### Task prompt
Across all the entries below, count each line that holds "Lemma" and report the figure only.

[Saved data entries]
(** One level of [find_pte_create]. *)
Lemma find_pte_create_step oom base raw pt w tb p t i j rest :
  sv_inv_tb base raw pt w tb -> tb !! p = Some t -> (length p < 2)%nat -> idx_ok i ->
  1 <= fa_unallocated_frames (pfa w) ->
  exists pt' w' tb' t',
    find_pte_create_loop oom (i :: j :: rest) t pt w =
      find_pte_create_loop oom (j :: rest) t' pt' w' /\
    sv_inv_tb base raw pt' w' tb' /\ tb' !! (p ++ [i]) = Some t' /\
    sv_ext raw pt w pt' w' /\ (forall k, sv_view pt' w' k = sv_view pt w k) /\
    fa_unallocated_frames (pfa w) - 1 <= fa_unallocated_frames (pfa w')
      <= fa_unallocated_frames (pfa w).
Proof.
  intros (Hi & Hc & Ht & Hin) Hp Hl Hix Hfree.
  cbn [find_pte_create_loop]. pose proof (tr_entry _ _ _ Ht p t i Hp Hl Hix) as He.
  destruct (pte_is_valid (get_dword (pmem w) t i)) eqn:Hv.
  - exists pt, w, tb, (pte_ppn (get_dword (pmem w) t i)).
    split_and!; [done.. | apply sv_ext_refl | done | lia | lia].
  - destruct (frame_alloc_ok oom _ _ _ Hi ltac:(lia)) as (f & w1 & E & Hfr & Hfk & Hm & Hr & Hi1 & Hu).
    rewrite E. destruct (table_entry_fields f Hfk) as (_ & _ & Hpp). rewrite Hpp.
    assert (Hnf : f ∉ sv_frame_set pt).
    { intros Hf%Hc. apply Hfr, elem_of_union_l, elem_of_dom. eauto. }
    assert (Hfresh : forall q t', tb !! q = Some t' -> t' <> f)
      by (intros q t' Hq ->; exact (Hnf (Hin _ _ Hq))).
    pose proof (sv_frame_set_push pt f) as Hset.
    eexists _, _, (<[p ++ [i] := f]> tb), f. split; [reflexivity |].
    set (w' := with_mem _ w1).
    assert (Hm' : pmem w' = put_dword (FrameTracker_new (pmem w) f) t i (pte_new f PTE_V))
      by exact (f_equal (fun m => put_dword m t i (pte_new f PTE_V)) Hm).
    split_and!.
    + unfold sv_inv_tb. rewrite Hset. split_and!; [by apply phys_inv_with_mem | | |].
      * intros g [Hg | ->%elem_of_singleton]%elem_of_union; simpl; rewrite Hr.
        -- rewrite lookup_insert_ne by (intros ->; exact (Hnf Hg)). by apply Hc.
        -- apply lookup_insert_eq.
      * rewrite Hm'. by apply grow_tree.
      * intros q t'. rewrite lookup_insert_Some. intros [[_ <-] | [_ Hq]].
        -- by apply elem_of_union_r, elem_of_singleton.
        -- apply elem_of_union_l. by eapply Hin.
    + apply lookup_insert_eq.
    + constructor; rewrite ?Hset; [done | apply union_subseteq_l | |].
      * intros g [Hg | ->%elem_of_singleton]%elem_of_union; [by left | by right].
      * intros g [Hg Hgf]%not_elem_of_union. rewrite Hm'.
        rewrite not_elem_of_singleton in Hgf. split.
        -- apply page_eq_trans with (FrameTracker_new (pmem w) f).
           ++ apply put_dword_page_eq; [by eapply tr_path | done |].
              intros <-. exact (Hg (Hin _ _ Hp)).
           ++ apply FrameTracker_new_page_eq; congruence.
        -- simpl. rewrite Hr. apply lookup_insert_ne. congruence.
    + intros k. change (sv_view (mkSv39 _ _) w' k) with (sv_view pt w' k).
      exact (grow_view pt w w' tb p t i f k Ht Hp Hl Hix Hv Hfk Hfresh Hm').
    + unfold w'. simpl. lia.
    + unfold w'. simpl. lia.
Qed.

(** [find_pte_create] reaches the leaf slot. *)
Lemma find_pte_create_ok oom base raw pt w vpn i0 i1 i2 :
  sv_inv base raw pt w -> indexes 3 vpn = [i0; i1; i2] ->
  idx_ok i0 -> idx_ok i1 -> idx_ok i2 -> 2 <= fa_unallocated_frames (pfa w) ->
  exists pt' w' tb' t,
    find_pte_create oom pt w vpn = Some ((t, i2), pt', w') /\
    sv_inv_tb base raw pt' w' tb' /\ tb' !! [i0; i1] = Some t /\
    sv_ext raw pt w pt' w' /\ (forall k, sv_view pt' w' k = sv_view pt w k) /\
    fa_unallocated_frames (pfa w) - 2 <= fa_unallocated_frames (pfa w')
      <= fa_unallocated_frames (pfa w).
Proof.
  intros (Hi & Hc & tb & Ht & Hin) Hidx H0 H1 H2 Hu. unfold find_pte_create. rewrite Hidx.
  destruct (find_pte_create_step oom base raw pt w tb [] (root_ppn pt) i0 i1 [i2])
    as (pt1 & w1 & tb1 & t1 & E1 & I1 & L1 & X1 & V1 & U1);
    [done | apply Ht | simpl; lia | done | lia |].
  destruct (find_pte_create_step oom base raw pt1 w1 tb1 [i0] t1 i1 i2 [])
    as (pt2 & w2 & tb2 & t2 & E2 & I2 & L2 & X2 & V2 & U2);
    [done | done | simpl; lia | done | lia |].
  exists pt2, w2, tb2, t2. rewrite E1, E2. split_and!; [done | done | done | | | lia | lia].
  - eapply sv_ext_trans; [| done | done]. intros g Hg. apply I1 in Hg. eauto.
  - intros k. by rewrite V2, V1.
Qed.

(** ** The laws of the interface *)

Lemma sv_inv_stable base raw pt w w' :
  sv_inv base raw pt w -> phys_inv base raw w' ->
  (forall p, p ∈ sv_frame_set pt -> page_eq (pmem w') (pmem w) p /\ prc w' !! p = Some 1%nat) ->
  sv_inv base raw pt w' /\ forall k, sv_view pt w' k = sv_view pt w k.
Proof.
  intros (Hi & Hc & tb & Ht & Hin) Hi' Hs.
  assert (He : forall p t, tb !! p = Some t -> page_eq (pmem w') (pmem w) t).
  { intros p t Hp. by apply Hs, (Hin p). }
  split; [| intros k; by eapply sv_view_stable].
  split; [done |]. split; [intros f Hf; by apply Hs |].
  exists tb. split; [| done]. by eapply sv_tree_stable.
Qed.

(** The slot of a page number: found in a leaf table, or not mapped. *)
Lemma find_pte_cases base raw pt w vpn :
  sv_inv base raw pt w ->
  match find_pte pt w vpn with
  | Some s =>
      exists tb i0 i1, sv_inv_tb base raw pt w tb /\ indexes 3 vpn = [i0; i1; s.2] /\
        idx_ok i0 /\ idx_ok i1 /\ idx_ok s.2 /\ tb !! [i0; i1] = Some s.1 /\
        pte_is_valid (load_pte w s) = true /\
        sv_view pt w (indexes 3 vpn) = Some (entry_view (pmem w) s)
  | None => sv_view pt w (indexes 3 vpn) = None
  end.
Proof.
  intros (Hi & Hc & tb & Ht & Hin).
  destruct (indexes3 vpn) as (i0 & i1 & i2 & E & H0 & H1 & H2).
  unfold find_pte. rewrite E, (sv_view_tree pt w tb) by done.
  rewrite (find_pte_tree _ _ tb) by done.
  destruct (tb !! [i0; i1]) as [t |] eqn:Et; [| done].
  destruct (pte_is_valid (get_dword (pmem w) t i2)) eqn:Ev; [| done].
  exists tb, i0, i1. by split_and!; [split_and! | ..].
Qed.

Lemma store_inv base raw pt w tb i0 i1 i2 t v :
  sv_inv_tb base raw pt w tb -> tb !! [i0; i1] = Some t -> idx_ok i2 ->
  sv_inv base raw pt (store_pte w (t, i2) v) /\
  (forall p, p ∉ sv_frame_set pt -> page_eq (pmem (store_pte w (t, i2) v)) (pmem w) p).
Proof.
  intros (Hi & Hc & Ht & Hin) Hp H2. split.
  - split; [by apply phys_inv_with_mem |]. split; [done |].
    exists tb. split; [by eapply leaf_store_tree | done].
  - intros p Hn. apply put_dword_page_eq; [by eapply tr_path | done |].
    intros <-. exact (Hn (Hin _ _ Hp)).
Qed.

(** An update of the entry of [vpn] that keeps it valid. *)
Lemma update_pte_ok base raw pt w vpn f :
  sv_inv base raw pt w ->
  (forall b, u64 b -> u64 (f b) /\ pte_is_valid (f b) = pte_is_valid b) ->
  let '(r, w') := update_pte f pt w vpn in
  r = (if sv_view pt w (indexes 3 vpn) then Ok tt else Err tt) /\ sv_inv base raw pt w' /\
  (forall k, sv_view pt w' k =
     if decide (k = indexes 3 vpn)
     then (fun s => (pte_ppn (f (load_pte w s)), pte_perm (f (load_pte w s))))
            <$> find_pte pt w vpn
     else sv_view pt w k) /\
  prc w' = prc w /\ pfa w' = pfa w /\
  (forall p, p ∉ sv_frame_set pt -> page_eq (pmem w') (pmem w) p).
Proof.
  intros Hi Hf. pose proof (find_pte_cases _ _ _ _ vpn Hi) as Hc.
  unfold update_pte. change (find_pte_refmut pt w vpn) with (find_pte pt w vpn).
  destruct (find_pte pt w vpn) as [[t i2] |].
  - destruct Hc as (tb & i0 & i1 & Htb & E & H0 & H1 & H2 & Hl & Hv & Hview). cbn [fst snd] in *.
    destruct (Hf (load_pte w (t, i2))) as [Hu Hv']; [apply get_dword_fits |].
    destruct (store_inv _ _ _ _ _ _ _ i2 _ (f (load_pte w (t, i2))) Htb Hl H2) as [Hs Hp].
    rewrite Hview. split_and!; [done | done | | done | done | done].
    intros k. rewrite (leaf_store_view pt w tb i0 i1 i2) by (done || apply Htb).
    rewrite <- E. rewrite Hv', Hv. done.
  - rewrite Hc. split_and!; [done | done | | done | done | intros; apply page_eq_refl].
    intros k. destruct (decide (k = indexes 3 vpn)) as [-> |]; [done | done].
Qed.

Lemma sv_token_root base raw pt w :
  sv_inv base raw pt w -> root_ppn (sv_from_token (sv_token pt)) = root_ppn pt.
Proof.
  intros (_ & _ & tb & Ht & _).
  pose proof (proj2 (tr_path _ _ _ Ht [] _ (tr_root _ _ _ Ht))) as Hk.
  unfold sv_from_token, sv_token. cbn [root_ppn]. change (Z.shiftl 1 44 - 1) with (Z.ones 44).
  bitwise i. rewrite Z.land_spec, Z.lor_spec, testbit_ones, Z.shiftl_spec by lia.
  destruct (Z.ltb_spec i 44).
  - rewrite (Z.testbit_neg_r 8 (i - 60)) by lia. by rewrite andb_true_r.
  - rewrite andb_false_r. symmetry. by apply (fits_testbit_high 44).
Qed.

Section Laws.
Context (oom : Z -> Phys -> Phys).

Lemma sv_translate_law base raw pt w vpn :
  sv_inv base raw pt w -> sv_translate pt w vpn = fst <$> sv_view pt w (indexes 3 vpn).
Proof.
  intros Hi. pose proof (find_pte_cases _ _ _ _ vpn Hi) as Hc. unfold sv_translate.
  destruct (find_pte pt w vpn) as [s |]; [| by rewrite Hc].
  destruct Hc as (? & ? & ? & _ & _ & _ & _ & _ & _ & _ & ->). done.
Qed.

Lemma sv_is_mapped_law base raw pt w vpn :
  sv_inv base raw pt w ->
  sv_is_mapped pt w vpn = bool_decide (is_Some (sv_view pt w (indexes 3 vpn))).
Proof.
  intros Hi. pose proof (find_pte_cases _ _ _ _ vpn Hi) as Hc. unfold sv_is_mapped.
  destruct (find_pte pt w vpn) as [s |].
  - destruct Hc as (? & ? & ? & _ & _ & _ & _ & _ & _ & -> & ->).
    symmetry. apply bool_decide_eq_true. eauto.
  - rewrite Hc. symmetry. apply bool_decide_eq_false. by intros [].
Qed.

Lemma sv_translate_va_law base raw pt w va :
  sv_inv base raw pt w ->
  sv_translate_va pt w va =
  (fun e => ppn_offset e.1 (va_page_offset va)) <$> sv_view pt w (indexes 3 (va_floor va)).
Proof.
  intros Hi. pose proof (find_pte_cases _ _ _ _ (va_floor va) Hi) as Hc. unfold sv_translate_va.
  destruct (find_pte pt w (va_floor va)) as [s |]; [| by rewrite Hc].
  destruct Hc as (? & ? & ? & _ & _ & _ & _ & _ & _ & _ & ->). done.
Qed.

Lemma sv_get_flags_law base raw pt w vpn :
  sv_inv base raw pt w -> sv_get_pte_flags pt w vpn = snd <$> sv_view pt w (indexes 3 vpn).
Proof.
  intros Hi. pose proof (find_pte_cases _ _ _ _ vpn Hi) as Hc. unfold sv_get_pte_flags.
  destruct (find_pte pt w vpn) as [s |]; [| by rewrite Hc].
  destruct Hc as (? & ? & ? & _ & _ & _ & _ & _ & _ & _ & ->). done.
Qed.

### Reply
11